Only a few books I can find on the subject of rendering services to customers in the business sections of Borders or Barnes & Noble ever mention it. In the context of lawyer services, it's simply this: except for some court appointments and pro bono engagements, what if we only chose to represent clients we liked?
By "like", I mean it loosely: to derive for whatever reason real pleasure and satisfaction while doing legal work for a individual or organization.
My firm shies away from individuals as clients, regardless of his or her resources. We usually represent businesses. So in the case of an organization, we "like" the client because overall we somehow feel comfortable with or maybe even admire the personality, business culture or goals of that client, personally like/admire the client reps and general counsel, or both.
My firm "likes" business clients which are experienced, sophisticated users of legal services. When we perform well, the client appreciates us and signals that appreciation. So then we like the client even more, and want to do an even better job or keep doing the good job we are doing so we can derive more real pleasure from the engagement, and obtain more work.

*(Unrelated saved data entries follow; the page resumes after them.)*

(** The count of a node and the nodes of its subtree. *)
Lemma count_is_size e : ∀ depth,
  S (default 0 (elementCount (elementToTree e depth)))
  = length (nodes (elementToTree e depth)).
Proof.
  induction e as [t a cs x IH] using element_induction. intros depth.
  rewrite elementToTree_eq. destruct (decide (10 < depth)); [done|].
  cbn [elementCount default Dom.children]. rewrite nodes_eq. cbn [length]. f_equal.
  rewrite length_flat_map, map_map. apply list_sum_ext.
  eapply Forall_impl; [exact IH|]. intros c Hc. cbn beta. apply Hc.
Qed.

(** X2. The counts of a tree are consistent with the tree: for every
    node of the tree of a document, [elementCount || 0] is the number of
    nodes of the tree below that node. A depth-limit node has no count and
    nothing below it. *)
Theorem elementCount_is_subtree_size root node :
  node ∈ nodes (elementToTree root 0) →
  default 0 (elementCount node) = length (nodes node) - 1.
Proof.
  intros (e & d & _ & _ & ->)%nodes_elementToTree.
  pose proof (count_is_size e d). lia.
Qed.

Lemma elementCount_is_subtree_size_witness :
  ElementInfo (lit "body") ∅ [ElementInfo (lit "button") ∅ [] (lit "x") 0] (lit "x") 1
    ∈ nodes (elementToTree Examples.page 0)
  ∧ 1 = length (nodes (ElementInfo (lit "body") ∅
                         [ElementInfo (lit "button") ∅ [] (lit "x") 0] (lit "x") 1)) - 1.
Proof.
  assert (ElementInfo (lit "body") ∅ [ElementInfo (lit "button") ∅ [] (lit "x") 0]
            (lit "x") 1 ∈ nodes (elementToTree Examples.page 0)) as Hin.
  { vm_compute. do 2 right. left. }
  split; [exact Hin|].
  exact (elementCount_is_subtree_size Examples.page _ Hin).
Defined.

Lemma elements_at_S k e :
  elements_at (S k) e = flat_map (elements_at k) (Dom.children e).
Proof. reflexivity. Qed.

Lemma flat_map_map {A B C} (f : A → B) (g : B → list C) l :
  flat_map g (map f l) = flat_map (λ x, g (f x)) l.
Proof. induction l as [|x l IH]; cbn [map flat_map]; [done|]. by rewrite IH. Qed.

Lemma map_flat_map {A B C} (f : B → C) (g : A → list B) l :
  map f (flat_map g l) = flat_map (λ x, map f (g x)) l.
Proof.
  induction l as [|x l IH]; cbn [map flat_map]; [done|]. by rewrite map_app, IH.
Qed.

Lemma flat_map_nil {A B} (l : list A) : flat_map (λ _, @nil B) l = [].
Proof. induction l; cbn [flat_map]; done. Qed.

Lemma flat_map_ext' {A B} (f g : A → list B) l :
  (∀ x, f x = g x) → flat_map f l = flat_map g l.
Proof. intros H. induction l as [|x l IH]; cbn [flat_map]; [done|]. by rewrite H, IH. Qed.

Lemma level_elementToTree k : ∀ e depth,
  depth ≤ 11 →
  level k (elementToTree e depth)
  = if decide (depth + k ≤ 11)
    then map (λ e', elementToTree e' (depth + k)) (elements_at k e)
    else [].
Proof.
  induction k as [|k IH]; intros e depth Hd.
  - cbn [level elements_at map]. rewrite Nat.add_0_r.
    by destruct (decide (depth ≤ 11)); [|lia].
  - rewrite elementToTree_eq. destruct (decide (10 < depth)).
    { cbn [level]. by destruct (decide (depth + S k ≤ 11)); [lia|]. }
    cbn [level]. rewrite flat_map_map, elements_at_S.
    rewrite (flat_map_ext' _ _ _ (λ c, IH c (depth + 1) ltac:(lia))).
    destruct (decide (depth + 1 + k ≤ 11)); destruct (decide (depth + S k ≤ 11));
      try lia.
    + rewrite map_flat_map. apply flat_map_ext'. intros c.
      apply map_ext. intros e'. f_equal. lia.
    + apply flat_map_nil.
Qed.

(** X3. The tree of a document follows the document level by level: down
    to level 11 the nodes of a level are the trees of the elements of that
    level, in document order; the nodes of the levels above 11 are
    [elementInfo] objects with [children], those of level 11 are depth-limit
    nodes, and there is no level below. *)
Theorem tree_levels root k :
  level k (elementToTree root 0)
  = (if decide (k ≤ 11) then map (λ e, elementToTree e k) (elements_at k root) else [])
  ∧ Forall (λ node, depthLimit node = if decide (k = 11) then Some true else None)
      (level k (elementToTree root 0))
  ∧ Forall (λ node, is_Some (children node) ↔ k < 11) (level k (elementToTree root 0)).
Proof.
  rewrite (level_elementToTree k root 0) by lia. cbn [Nat.add].
  split; [done|]. destruct (decide (k ≤ 11)); [|by split].
  split; apply Forall_forall; intros node (e & -> & _)%list_elem_of_fmap;
    rewrite elementToTree_eq; destruct (decide (10 < k)); cbn [depthLimit children].
  - by destruct (decide (k = 11)); [|lia].
  - by destruct (decide (k = 11)); [lia|].
  - split; [by intros [? ?]|lia].
  - split; [lia|by eexists].
Qed.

As simple and as annoyingly Mr. Rogers-esque as this all sounds, we have never, ever had good long-term relationships with any organization client (1) which did not genuinely appreciate what we were doing for it or (2) which had disturbing corporate personalities (i.e., mean-spirited Rambo cultures, groups with employees given to blame-storming, or companies with disorganized, internally-uncommunicative or just plain lazy staffs.)
We rely on repeat business. For us, there's no substantial reason to accept a new engagement unless we think we might want to represent that client in the long term. For years, I often sensed before the first draft of the representation letter was done that the new client didn't fit us. Usually I couldn't articulate it--or maybe I just disliked the client rep. But because of the money or the prestige of the engagement, we took the project, and kept going after the repeat business anyway. A few years ago, we stopped doing that.
Does my attitude clash with some people's notions of real client service, duty to the profession or basic law firm economics? It sure does. And today I don't think I can practice law any other way. In the long term, having no client is better than a bad client--or one that I don't see courting down the road.
Posted by JD Hull at August 26, 2005 11:26 AM
Did you even read it? What did you like about it?
Posted by: Holden Oliver at May 3, 2010 06:56 PM
One law professor I once knew of described it this way: "A lawyer is not a bus. You need not accept every passenger who wants to get on."